Nothing but the lines from the one containing "destruct Hrules as" through the one containing "destruct (Terms (TextSearch_", both included, should be given again, each exactly as written below.

--------

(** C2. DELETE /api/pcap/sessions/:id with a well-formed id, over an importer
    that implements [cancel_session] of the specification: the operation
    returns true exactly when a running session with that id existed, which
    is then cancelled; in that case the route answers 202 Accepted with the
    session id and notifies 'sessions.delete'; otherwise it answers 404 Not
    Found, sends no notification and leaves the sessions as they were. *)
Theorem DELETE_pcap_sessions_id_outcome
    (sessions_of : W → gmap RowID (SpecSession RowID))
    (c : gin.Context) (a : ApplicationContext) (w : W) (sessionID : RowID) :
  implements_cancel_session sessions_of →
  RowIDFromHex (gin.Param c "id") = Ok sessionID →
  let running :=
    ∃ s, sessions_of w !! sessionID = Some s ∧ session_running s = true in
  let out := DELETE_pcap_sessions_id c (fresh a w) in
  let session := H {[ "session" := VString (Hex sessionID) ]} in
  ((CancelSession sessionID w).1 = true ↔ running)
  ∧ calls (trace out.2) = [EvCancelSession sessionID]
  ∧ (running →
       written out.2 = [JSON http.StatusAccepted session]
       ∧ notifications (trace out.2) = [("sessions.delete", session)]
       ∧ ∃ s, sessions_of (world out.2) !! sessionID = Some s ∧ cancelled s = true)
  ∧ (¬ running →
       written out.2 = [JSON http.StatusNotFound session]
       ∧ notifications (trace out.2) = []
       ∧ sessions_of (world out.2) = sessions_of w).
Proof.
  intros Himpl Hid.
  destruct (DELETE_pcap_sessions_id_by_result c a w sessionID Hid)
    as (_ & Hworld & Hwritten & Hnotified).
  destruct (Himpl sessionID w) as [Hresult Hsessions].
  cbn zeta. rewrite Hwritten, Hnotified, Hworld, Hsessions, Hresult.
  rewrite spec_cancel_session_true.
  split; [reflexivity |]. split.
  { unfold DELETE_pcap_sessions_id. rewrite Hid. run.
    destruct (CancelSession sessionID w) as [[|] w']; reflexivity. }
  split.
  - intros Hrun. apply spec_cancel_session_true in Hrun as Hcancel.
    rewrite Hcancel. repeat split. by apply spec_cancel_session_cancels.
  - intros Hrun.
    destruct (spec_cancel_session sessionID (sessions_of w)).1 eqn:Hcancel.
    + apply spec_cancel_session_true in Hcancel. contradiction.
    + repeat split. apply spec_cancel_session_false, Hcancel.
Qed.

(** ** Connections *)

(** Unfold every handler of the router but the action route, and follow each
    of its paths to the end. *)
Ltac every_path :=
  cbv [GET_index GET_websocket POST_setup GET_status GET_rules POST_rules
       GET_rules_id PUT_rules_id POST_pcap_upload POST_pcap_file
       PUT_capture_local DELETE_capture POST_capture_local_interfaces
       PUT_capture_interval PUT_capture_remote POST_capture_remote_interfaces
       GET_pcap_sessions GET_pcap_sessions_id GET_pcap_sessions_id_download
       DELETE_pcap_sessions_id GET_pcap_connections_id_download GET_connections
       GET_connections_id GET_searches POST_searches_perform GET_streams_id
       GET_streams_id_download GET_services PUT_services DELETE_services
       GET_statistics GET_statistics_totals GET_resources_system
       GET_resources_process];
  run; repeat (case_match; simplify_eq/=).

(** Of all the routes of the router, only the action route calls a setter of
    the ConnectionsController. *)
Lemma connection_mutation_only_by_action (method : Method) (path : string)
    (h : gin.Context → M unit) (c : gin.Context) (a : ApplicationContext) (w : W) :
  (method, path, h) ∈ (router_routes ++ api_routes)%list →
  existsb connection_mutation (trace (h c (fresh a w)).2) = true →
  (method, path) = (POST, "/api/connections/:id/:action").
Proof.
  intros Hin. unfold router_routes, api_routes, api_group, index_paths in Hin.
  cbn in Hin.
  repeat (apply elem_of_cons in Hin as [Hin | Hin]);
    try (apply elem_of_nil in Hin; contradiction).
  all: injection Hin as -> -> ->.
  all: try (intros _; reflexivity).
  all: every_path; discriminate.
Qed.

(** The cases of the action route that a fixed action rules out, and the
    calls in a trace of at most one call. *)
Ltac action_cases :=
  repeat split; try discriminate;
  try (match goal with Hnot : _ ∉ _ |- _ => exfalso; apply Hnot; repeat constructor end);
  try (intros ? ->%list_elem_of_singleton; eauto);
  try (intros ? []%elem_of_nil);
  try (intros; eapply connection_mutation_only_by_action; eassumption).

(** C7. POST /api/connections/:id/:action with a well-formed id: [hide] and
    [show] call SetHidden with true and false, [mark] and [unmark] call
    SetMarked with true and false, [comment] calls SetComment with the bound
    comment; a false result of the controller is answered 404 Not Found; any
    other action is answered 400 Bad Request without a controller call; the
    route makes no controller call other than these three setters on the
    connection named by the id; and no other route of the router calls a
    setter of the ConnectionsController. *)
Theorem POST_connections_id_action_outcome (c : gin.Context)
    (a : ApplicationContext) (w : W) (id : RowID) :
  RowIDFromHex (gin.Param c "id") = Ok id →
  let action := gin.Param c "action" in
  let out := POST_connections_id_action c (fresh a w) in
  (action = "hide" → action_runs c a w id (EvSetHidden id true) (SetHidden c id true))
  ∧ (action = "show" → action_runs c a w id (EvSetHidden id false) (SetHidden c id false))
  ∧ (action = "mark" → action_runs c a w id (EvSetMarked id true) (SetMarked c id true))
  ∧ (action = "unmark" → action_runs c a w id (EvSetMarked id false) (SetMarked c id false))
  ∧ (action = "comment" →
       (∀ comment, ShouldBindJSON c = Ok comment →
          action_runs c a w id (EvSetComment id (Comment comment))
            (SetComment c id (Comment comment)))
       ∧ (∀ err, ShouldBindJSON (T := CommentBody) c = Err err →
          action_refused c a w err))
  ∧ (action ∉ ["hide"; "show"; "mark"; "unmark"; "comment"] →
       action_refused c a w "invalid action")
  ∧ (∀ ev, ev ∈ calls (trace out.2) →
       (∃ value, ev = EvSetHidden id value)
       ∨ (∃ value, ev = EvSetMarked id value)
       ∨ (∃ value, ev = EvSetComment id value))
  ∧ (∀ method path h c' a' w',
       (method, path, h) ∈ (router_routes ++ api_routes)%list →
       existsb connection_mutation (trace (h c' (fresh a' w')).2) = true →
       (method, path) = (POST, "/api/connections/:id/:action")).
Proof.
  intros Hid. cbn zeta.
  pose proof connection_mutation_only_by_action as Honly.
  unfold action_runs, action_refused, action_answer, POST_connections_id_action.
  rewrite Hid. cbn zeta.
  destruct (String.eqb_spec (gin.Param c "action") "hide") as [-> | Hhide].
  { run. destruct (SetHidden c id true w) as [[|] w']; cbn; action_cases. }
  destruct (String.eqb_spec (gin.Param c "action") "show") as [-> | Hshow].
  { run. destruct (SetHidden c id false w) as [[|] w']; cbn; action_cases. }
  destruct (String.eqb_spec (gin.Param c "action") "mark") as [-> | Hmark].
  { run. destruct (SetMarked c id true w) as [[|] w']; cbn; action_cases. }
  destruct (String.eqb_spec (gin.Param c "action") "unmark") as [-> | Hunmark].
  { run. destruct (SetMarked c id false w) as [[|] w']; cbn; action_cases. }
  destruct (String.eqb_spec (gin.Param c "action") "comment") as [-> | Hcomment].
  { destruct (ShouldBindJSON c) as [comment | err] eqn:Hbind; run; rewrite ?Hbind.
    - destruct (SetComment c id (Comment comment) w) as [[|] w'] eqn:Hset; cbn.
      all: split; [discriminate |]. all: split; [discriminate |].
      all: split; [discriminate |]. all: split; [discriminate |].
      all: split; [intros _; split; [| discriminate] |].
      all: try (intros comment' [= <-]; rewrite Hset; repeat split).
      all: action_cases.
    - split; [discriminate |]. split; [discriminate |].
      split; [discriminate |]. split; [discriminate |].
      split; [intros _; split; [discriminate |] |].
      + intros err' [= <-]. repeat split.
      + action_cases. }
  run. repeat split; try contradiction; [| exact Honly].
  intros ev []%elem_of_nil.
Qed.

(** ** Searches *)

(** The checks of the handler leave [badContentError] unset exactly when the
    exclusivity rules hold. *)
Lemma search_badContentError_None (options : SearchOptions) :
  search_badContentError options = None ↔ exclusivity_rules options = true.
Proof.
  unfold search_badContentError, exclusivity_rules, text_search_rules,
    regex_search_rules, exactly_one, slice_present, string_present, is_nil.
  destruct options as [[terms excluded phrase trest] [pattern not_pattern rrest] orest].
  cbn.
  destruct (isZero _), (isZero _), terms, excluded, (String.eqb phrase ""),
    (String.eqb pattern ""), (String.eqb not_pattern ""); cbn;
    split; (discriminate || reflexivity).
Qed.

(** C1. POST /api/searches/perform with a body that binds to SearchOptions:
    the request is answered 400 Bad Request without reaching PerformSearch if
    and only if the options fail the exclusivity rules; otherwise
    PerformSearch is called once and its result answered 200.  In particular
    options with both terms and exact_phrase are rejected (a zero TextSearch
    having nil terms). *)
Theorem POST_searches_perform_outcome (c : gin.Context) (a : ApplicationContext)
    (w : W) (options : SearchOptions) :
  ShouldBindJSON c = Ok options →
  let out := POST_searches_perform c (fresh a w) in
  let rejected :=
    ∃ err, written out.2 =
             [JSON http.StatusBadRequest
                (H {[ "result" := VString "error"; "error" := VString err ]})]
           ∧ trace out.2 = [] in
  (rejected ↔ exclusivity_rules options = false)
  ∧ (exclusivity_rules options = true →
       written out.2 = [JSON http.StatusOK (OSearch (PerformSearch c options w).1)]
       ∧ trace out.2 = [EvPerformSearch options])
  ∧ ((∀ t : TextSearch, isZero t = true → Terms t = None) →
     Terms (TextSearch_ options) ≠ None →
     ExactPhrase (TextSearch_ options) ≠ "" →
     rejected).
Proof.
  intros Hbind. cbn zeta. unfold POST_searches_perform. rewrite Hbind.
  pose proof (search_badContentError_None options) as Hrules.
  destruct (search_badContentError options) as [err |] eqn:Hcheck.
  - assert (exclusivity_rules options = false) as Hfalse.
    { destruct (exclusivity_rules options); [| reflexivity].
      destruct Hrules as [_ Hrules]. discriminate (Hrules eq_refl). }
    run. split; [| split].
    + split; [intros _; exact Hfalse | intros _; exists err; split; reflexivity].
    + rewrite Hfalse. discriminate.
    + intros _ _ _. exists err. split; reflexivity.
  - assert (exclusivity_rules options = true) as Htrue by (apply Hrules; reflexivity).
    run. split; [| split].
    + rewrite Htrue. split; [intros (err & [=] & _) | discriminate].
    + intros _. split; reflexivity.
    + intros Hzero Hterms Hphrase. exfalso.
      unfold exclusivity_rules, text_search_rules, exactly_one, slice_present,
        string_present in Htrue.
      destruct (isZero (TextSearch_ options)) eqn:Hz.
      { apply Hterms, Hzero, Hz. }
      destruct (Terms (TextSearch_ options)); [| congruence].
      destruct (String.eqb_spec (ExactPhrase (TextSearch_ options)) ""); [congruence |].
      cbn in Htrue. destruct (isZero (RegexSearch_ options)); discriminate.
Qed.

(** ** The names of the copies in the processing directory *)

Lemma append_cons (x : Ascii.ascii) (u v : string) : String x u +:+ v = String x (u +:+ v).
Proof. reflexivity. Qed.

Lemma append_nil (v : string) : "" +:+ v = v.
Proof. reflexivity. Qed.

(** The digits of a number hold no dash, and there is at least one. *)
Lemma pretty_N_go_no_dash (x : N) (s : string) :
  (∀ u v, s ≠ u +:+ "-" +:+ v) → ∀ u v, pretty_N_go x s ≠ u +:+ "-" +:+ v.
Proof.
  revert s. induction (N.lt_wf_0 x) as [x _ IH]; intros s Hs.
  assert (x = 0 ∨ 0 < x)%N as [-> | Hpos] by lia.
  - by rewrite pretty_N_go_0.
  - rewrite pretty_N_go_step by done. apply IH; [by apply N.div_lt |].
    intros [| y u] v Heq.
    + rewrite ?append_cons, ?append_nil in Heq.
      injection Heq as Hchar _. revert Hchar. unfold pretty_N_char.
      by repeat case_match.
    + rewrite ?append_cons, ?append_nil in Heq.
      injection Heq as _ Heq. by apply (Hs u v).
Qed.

--------

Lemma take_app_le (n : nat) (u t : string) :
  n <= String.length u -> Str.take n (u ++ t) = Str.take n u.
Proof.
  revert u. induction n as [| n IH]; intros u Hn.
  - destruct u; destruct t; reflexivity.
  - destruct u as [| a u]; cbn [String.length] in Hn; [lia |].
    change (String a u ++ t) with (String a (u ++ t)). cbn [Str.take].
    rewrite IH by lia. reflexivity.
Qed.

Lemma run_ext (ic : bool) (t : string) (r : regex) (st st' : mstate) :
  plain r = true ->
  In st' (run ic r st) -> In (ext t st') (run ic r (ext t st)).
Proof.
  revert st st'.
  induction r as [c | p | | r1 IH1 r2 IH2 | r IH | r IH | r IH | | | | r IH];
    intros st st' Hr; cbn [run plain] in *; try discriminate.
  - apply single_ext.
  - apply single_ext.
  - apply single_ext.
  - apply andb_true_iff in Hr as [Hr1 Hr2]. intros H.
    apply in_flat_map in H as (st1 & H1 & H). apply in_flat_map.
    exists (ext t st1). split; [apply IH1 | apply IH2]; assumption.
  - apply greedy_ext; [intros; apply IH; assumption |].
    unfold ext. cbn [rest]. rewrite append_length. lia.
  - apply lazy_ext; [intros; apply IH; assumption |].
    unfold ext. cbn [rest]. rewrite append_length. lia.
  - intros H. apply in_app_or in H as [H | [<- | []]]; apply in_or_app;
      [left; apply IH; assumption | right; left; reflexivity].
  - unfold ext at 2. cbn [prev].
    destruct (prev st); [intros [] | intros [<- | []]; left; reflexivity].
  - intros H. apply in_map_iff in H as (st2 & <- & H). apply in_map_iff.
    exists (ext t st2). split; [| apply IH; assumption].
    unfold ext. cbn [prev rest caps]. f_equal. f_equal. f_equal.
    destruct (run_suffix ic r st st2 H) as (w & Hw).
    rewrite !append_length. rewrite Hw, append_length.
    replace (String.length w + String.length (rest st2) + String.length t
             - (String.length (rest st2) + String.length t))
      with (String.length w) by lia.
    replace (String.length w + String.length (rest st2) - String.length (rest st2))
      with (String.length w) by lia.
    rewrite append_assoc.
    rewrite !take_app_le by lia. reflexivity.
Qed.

--------

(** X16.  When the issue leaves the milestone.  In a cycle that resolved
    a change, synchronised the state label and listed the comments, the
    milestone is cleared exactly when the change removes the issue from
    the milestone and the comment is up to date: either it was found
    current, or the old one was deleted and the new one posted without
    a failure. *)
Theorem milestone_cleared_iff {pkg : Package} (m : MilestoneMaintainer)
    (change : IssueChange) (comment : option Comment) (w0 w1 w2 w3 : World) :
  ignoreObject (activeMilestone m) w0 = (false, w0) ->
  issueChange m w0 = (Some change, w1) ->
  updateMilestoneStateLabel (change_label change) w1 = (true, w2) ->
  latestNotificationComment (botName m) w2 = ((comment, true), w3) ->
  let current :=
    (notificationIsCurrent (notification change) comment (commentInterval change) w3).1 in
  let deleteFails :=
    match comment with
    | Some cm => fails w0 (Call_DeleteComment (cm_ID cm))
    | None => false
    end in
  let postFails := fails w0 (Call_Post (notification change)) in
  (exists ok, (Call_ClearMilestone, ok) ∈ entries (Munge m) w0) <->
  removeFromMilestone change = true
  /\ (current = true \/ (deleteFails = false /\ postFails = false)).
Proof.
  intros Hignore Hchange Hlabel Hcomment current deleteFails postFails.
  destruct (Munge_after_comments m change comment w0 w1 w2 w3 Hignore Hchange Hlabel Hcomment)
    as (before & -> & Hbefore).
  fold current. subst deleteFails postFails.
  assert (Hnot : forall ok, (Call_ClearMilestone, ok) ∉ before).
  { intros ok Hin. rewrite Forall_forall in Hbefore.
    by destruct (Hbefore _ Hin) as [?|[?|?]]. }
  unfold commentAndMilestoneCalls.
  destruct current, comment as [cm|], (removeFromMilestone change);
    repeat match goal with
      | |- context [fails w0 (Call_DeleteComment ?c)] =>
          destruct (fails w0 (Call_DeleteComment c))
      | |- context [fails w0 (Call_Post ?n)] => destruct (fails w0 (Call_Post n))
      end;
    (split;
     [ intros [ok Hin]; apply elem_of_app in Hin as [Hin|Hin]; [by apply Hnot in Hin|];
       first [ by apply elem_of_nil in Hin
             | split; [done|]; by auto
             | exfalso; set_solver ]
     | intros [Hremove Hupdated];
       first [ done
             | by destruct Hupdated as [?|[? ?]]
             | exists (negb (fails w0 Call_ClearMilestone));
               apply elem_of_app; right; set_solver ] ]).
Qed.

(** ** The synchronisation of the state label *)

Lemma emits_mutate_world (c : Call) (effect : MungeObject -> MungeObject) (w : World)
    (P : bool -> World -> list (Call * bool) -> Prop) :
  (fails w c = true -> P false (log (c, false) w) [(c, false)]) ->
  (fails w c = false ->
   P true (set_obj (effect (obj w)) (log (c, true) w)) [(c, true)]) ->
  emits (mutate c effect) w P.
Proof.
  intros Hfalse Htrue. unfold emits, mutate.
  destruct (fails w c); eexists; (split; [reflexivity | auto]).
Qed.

--------

■ **Expected answer**
      destruct Hrules as [_ Hrules]. discriminate (Hrules eq_refl). }
    run. split; [| split].
    + split; [intros _; exact Hfalse | intros _; exists err; split; reflexivity].
    + rewrite Hfalse. discriminate.
    + intros _ _ _. exists err. split; reflexivity.
  - assert (exclusivity_rules options = true) as Htrue by (apply Hrules; reflexivity).
    run. split; [| split].
    + rewrite Htrue. split; [intros (err & [=] & _) | discriminate].
    + intros _. split; reflexivity.
    + intros Hzero Hterms Hphrase. exfalso.
      unfold exclusivity_rules, text_search_rules, exactly_one, slice_present,
        string_present in Htrue.
      destruct (isZero (TextSearch_ options)) eqn:Hz.
      { apply Hterms, Hzero, Hz. }
      destruct (Terms (TextSearch_ options)); [| congruence].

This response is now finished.